::: MATERIAL FOR THE TASK

(** * A peer of the P2P file-sharing engine, embedded in Rocq

    The C++ classes [FileManager], [UDPServer], [TCPServer] and [Peer] are
    translated function by function.  Every member function becomes a
    computation in a small state-and-failure monad over a [World]: the file
    system, the fields of the three objects and the trace of what the peer
    did (console lines, datagrams, stream blocks, sleeps).  A handler runs
    from its first to its last statement without interleaving; the locks of
    the source are represented by the maps that hold them, nothing more. *)

From Stdlib Require Import ZArith String Ascii List Lia DecimalString Sorted.
From Stdlib Require DecimalPos.
From stdpp Require Import gmap strings list sorting.

Open Scope Z_scope.

(* ===================================================================== *)
(** * Machine integers, strings and bytes *)
(* ===================================================================== *)

Definition INT_MIN : Z := - 2 ^ 31.
Definition INT_MAX : Z := 2 ^ 31 - 1.
Definition is_int (z : Z) : Prop := INT_MIN <= z <= INT_MAX.

(** Conversion of an integer value to [int] (32 bits, two's complement) and
    to [size_t] (64 bits, unsigned). *)
Definition to_int (z : Z) : Z := (z + 2 ^ 31) mod 2 ^ 32 - 2 ^ 31.
Definition to_size_t (z : Z) : Z := z mod 2 ^ 64.

(** [std::to_string] on an [int]. *)
Definition to_string (z : Z) : string := NilZero.string_of_int (Z.to_int z).

Abbreviation bytes := (list ascii).
Definition NUL : ascii := Ascii.zero.

Definition is_space (c : ascii) : bool :=
  let n := nat_of_ascii c in
  ((n =? 32) || ((9 <=? n) && (n <=? 13)))%nat.

Definition digit_of (c : ascii) : option Z :=
  let n := nat_of_ascii c in
  if ((48 <=? n) && (n <=? 57))%nat then Some (Z.of_nat n - 48) else None.

Fixpoint skip_spaces (cs : bytes) : bytes :=
  match cs with
  | c :: r => if is_space c then skip_spaces r else cs
  | [] => []
  end.

(** The longest prefix of decimal digits, its value on top of [acc] and what
    follows it. *)
Fixpoint read_digits (acc : Z) (n : nat) (cs : bytes) : Z * nat * bytes :=
  match cs with
  | c :: r =>
      match digit_of c with
      | Some d => read_digits (10 * acc + d) (S n) r
      | None => (acc, n, cs)
      end
  | [] => (acc, n, [])
  end.

Definition read_sign (cs : bytes) : bool * bytes :=
  match cs with
  | c :: r =>
      if Ascii.eqb c "-" then (true, r)
      else if Ascii.eqb c "+" then (false, r)
      else (false, cs)
  | [] => (false, [])
  end.

(** [std::stoi]: leading white space, an optional sign, then digits up to the
    first other character.  [None] stands for the exception it throws when
    there is no digit ([invalid_argument]) or the value does not fit an
    [int] ([out_of_range]). *)
Definition stoi (s : string) : option Z :=
  let '(neg, cs) := read_sign (skip_spaces (list_ascii_of_string s)) in
  let '(v, n, _) := read_digits 0 0 cs in
  let v := if neg then - v else v in
  if (n =? 0)%nat then None
  else if (INT_MIN <=? v) && (v <=? INT_MAX) then Some v
  else None.

(** [s.find(':')]. *)
Definition find_colon (s : string) : option nat := index 0 ":" s.

(** [s.substr(pos)] for [pos <= s.size()]. *)
Definition substr_from (pos : nat) (s : string) : string :=
  substring pos (String.length s - pos) s.

(** ** [operator[]] of [std::map] and [std::unordered_map]

    Reading [m[k]] when [k] has no entry creates one, holding the default
    value of the mapped type.  [subscript] returns the value read and the map
    as the read leaves it. *)
Definition subscript {V : Type} (dflt : V) (m : gmap string V) (k : string)
  : V * gmap string V :=
  match m !! k with
  | Some v => (v, m)
  | None => (dflt, <[k := dflt]> m)
  end.

(** Iteration over a [std::set<int>] goes in increasing order. *)
Definition set_in_order (s : gset Z) : list Z := merge_sort Z.le (elements s).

::::::

▶ EXERCISE
Would you copy exactly the lines from the one that contains "Some v => (v, m)" through the final line of the records above, including both?

▶ RESULT OF THIS EXERCISE
  | Some v => (v, m)
  | None => (dflt, <[k := dflt]> m)
  end.

(** Iteration over a [std::set<int>] goes in increasing order. *)
Definition set_in_order (s : gset Z) : list Z := merge_sort Z.le (elements s).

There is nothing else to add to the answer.